Last night I watch Bridge on the River Kwai. In it, Sir Alec Guinness, playing Lieutenant Colonel Nicholson, the commander of a battalion surrendered at Singapore, in a reflective moment looking at the bridge that his soldiers built, tells his Japanese, captor, Colonel Saito, played by Sessue Hayakawa:
I’ve been thinking. Tomorrow it will be 28 years to the day that I’ve been in the service. 28 years in peace and war. I don’t suppose I’ve been at home more than 10 months in all that time. Still, it’s been a good life. I loved India. I wouldn’t have had it any other way. But there are times when suddenly you realize you’re nearer the end than the beginning. And you wonder, you ask yourself, what the sum total of your life represents. What difference your being there at any time made to anything. Hardly made any difference at all, really, particularly in comparison with other men’s careers. I don’t know whether that kind of thinking’s very healthy, but I must admit I’ve had some thoughts on those lines from time to time. But tonight… tonight!
Regardless of what happens over the remaining part of my now 36 year long military career, the fact is I am nearer to the end than the beginning of it, and I over the past few years I have asked myself the same questions that Nicholson poses to Saito.
So here I am, after 36 years my career is stalled and I believe that I am serving in my last billet before I retire.

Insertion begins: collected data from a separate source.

Lemma add_org_names_key raws d k :
  is_Some (foldl add_org_name d raws !! k)
  <-> is_Some (d !! k) \/ 0 < occurrences k raws.
Proof.
  revert d. induction raws as [| raw raws IH]; intros d; simpl.
  - split; [auto | intros [H | H]; [exact H | lia]].
  - rewrite IH. unfold add_org_name, listed.
    destruct (truthy raw); simpl.
    + rewrite increment_key. case_bool_decide as E.
      * split; [intros _; right; lia | intros _; left; left; auto].
      * split; [intros [[-> | H] | H]; [contradiction | auto | auto] |].
        intros [H | H]; auto.
    + reflexivity.
Qed.

(** A counter is there only for a name that occurs. *)
Lemma add_orgs_key a d org :
  is_Some (add_orgs a d !! org)
  <-> is_Some (d !! org) \/ 0 < org_occurrences a org.
Proof.
  unfold add_orgs, org_occurrences.
  rewrite (foldl_flat_map add_org_name (get_list (orgs a))).
  apply add_org_names_key.
Qed.

End Positive.

Section OrgCountersExact.

Implicit Types (of_type : gmap (list N) index_entry).

Lemma org_key_add_locations a raws of_type location org :
  (forall e, of_type !! location = Some e -> is_Some (entry_orgs e !! org) ->
             0 < count_of (entry_orgs e) org) ->
  forall e,
    foldl (add_location_of_type a) of_type raws !! location = Some e ->
    is_Some (entry_orgs e !! org) -> 0 < count_of (entry_orgs e) org.
Proof.
  revert of_type. induction raws as [| raw raws IH]; intros of_type H; simpl.
  - exact H.
  - apply IH. intros e. rewrite lookup_add_location_of_type.
    destruct (listed location raw); [| apply H].
    intros [= <-]. simpl. rewrite add_orgs_key, count_of_add_orgs.
    unfold entry_of. intros [Hs | Hs]; [| lia].
    destruct (of_type !! location) as [e0 |] eqn:E0; simpl in *.
    + pose proof (H e0 eq_refl Hs). lia.
    + rewrite lookup_empty in Hs. destruct Hs; discriminate.
Qed.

There are certainly others who have gone father than me, but I think I’ve had great career, and truthfully I am happy and regardless of what the last few years of my career bring, I hope that those who have served alongside of me in peace and war will be able to say that I made a difference. I don’t think that is for me to decide what the sum total of my life will represent, that is for others, their memory of me, and history.
But even so, as I finish this article and schedule it to post, my thoughts and prayers are with the people in Florida and elsewhere, especially my friends whose pieces are being disrupted by Irma, and those who are trying to recover their lives in Texas.